What is being asked: Set down, character for character, everything in the records below from the line holding "Module LoginResponse." down to the line holding "loading : bool;", and no other line.

(Data supplied)

(** [params.get(name)]: the first value under [name], [null] when there is
    none (here [None]). *)
Fixpoint get (name : string) (params : URLSearchParams) : option string :=
  match params with
  | (k, v) :: rest => if String.eqb k name then Some v else get name rest
  | [] => None
  end.

(** [params.set(name, value)]: overwrite the first entry under [name] and
    drop the others, or append a new entry. *)
Fixpoint set (name value : string) (params : URLSearchParams) : URLSearchParams :=
  match params with
  | (k, v) :: rest =>
      if String.eqb k name
      then (k, value) :: List.filter (fun e => negb (String.eqb (fst e) name)) rest
      else (k, v) :: set name value rest
  | [] => [(name, value)]
  end.

(** [params.get(name) || fallback]: [null] and the empty string are the
    falsy results of [get]. *)
Definition get_or (name : string) (params : URLSearchParams) (fallback : string) : string :=
  match get name params with
  | Some v => if truthy (VString v) then v else fallback
  | None => fallback
  end.

End JS.


(** ** The session store: [AuthProvider] and [ProtectedRoute] *)

Module Auth.

(** What the server says about a user; [Layout] shows [name] and [email]. *)
Record User : Type := { name : string; email : string }.

(** [res.data] of a successful [POST /auth/login]. *)
Module LoginResponse.
Record t : Type := { access_token : string; user : User }.
End LoginResponse.

(** What a rejected [api] call throws: [err.response?.data?.detail]. *)
Record ApiError : Type := { detail : option string }.

(** The [useState] cells of [AuthProvider], and the browser's
    [localStorage]. *)
Record Provider : Type := {
  user : option User;
  loading : bool;
  localStorage : gmap string string;
}.

(** Handlers run in a state monad over [Provider] in which a rejected
    promise is an exception: what was written before the throw stays. *)
Definition M (A : Type) : Type := Provider -> (ApiError + A) * Provider.

#[local] Instance M_ret : MRet M := fun A a s => (inr a, s).

#[local] Instance M_bind : MBind M := fun A B k m s =>
  match m s with
  | (inr a, s') => k a s'
  | (inl e, s') => (inl e, s')
  end.

(** [await p], for a promise that settles to [outcome]. *)
Definition await {A} (outcome : ApiError + A) : M A := fun s => (outcome, s).

Definition setUser (u : option User) : M unit :=
  fun s => (inr tt, {| user := u; loading := loading s; localStorage := localStorage s |}).

Definition setLoading (b : bool) : M unit :=
  fun s => (inr tt, {| user := user s; loading := b; localStorage := localStorage s |}).

Definition setItem (key value : string) : M unit :=
  fun s => (inr tt, {| user := user s; loading := loading s;
                       localStorage := <[key := value]> (localStorage s) |}).

Definition removeItem (key : string) : M unit :=
  fun s => (inr tt, {| user := user s; loading := loading s;
                       localStorage := delete key (localStorage s) |}).

Definition getItem (key : string) : M (option string) :=
  fun s => (inr (localStorage s !! key), s).

(** [useState(null)], [useState(true)], before the effect has run. *)
Definition initial (storage : gmap string string) : Provider :=
  {| user := None; loading := true; localStorage := storage |}.

(** The mount effect; [me] is how [api.get('/auth/me')] settles. *)
Definition bootstrap (me : ApiError + User) : M unit :=
  token ← getItem "token";
  match token return M unit with
  | Some t =>
      if JS.truthy (JS.VString t) then
        match me return M unit with
        | inr u => setUser (Some u);; setLoading false
        | inl _ => removeItem "token";; setLoading false
        end
      else setLoading false
  | None => setLoading false
  end.

(** [login(email, password)]; [post] is the [api.post] collaborator. *)
Definition login (post : string -> string * string -> ApiError + LoginResponse.t)
    (email password : string) : M LoginResponse.t :=
  res ← await (post "/auth/login" (email, password));
  setItem "token" (LoginResponse.access_token res);;
  setUser (Some (LoginResponse.user res));;
  mret res.

Definition logout : M unit :=
  removeItem "token";; setUser None.

(** What [ProtectedRoute] renders. *)
Inductive Rendered : Type :=
  | Navigate (to : string)
  | Children.

Definition ProtectedRoute (s : Provider) : Rendered :=
  match user s with
  | None => Navigate "/login"
  | Some _ => Children
  end.

(** The message the login form shows for a rejected [login]:
    [err.response?.data?.detail || 'Login failed']. *)
Definition login_error_message (err : ApiError) : string :=
  match detail err with
  | Some d => if JS.truthy (JS.VString d) then d else "Login failed"
  | None => "Login failed"
  end.

End Auth.

(** ** The query controller: [Directory] *)

Module Directory.

(** A row of the table: a JSON object of the server, only displayed. *)
Definition Pharmacy : Type := gmap string JS.value.

(** [res.data] of a successful [GET /pharmacies]. *)
Module ResultPage.
Record t : Type := {
  data : list Pharmacy;
  total : Z;
  page : Z;
  total_pages : Z;
}.
End ResultPage.

(** What a rejected [api.get] throws; the component only logs it. *)
Definition ApiError : Type := string.

(** The [filters] object.  Its three writers (the initial state, the five
    [onChange] handlers and the two pagination buttons) give every field a
    fixed type: text inputs and the select produce strings, the checkbox a
    boolean, [parseInt] and the arithmetic on it a Number. *)
Record Filters : Type := {
  search : string;
  state : string;
  city : string;
  zip : string;
  is_independent : bool;
  page : JS.number;
}.

(** The keys of [filters], indexed by the type of the field. *)
Inductive Key : Type -> Type :=
  | key_search : Key string
  | key_state : Key string
  | key_city : Key string
  | key_zip : Key string
  | key_is_independent : Key bool
  | key_page : Key JS.number.

(** [{ ...prev, [key]: value }] *)
Definition assign {A} (key : Key A) : A -> Filters -> Filters :=
  match key in Key T return T -> Filters -> Filters with
  | key_search => fun value prev =>
      {| search := value; state := state prev; city := city prev; zip := zip prev;
         is_independent := is_independent prev; page := page prev |}
  | key_state => fun value prev =>
      {| search := search prev; state := value; city := city prev; zip := zip prev;
         is_independent := is_independent prev; page := page prev |}
  | key_city => fun value prev =>
      {| search := search prev; state := state prev; city := value; zip := zip prev;
         is_independent := is_independent prev; page := page prev |}
  | key_zip => fun value prev =>
      {| search := search prev; state := state prev; city := city prev; zip := value;
         is_independent := is_independent prev; page := page prev |}
  | key_is_independent => fun value prev =>
      {| search := search prev; state := state prev; city := city prev; zip := zip prev;
         is_independent := value; page := page prev |}
  | key_page => fun value prev =>
      {| search := search prev; state := state prev; city := city prev; zip := zip prev;
         is_independent := is_independent prev; page := value |}
  end.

(End Data supplied)

Answer box:
Module LoginResponse.
Record t : Type := { access_token : string; user : User }.
End LoginResponse.

(** What a rejected [api] call throws: [err.response?.data?.detail]. *)
Record ApiError : Type := { detail : option string }.

(** The [useState] cells of [AuthProvider], and the browser's
    [localStorage]. *)
Record Provider : Type := {
  user : option User;
  loading : bool;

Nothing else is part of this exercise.